Lemma gathered_rank_fresh : gathered_rank [] fresh_dpus 0.
Proof using Hcis Hdpus.
  intros c d Hcd. pose proof (index_lt c d Hcd). split; [| by rewrite Z.testbit_0_l].
  unfold fresh_dpus, DPU_INDEX. rewrite lookup_replicate. split; [done |]. nia.
Qed.

Lemma mask_all_bit d : 0 <= d -> Z.testbit (dpu_mask_all nr_dpus) d = (d <? nr_dpus).
Proof using Hdpus.
  clear Hcis.
  intros Hd. unfold dpu_mask_all. rewrite testbit_wrap, shiftl_1_pow2 by lia.
  replace (2 ^ nr_dpus - 1) with (Z.ones nr_dpus) by (rewrite Z.ones_equiv; lia). rewrite Z.testbit_ones_nonneg by lia.
  destruct (Z.ltb_spec d nr_dpus); [rewrite (proj2 (Z.ltb_lt d 8)) by lia; done | apply andb_false_r].
Qed.

(** What disabling does to an interface. *)
Lemma disable_slice_spec mask c s d : 0 <= d < nr_dpus ->
  Z.testbit (enabled_dpus (disable_slice nr_dpus mask c s)) d
  = Z.testbit (enabled_dpus s) d && negb (Z.testbit mask (Z.of_nat c * nr_dpus + d)).
Proof using Hdpus.
  clear Hcis.
  intros Hd. unfold disable_slice, dpu_mask_intersection, dpu_mask_difference. cbn [with_enabled enabled_dpus].
  rewrite Z.land_spec, Z.ldiff_spec, mask_all_bit by lia. rewrite (proj2 (Z.ltb_lt _ _)) by lia. cbn [andb].
  change 0xff with (Z.ones 8). rewrite Z.land_ones by lia. unfold wrap. rewrite Zmod_mod, Z.mod_pow2_bits_low, Z.shiftr_spec by lia.
  do 3 f_equal. lia.
Qed.

Lemma disable_slice_all mask c s :
  all_dpus_are_enabled (disable_slice nr_dpus mask c s) = true
  <-> forall d, 0 <= d < nr_dpus -> Z.testbit (enabled_dpus (disable_slice nr_dpus mask c s)) d = true.
Proof using Hdpus.
  clear Hcis.
  unfold disable_slice. cbn [with_enabled enabled_dpus all_dpus_are_enabled]. set (enabled := dpu_mask_intersection (enabled_dpus s) _).
  unfold dpu_mask_intersection. rewrite Z.eqb_eq. split.
  - intros E d Hd. assert (H : Z.testbit (Z.land enabled (dpu_mask_all nr_dpus)) d = true) by (rewrite E, mask_all_bit; lia).
    rewrite Z.land_spec in H. by apply andb_true_iff in H as [H _].
  - intros H. apply Z.bits_inj'. intros d Hd. rewrite Z.land_spec, mask_all_bit by lia.
    destruct (Z.ltb_spec d nr_dpus); [by rewrite H by lia | apply andb_false_r].
Qed.
End rank.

# # # # # # #

Quote exactly the first line of the entries and every line after it, stopping with the line that contains "replace (2 ^".

Lemma gathered_rank_fresh : gathered_rank [] fresh_dpus 0.
Proof using Hcis Hdpus.
  intros c d Hcd. pose proof (index_lt c d Hcd). split; [| by rewrite Z.testbit_0_l].
  unfold fresh_dpus, DPU_INDEX. rewrite lookup_replicate. split; [done |]. nia.
Qed.

Lemma mask_all_bit d : 0 <= d -> Z.testbit (dpu_mask_all nr_dpus) d = (d <? nr_dpus).
Proof using Hdpus.
  clear Hcis.
  intros Hd. unfold dpu_mask_all. rewrite testbit_wrap, shiftl_1_pow2 by lia.
  replace (2 ^ nr_dpus - 1) with (Z.ones nr_dpus) by (rewrite Z.ones_equiv; lia). rewrite Z.testbit_ones_nonneg by lia.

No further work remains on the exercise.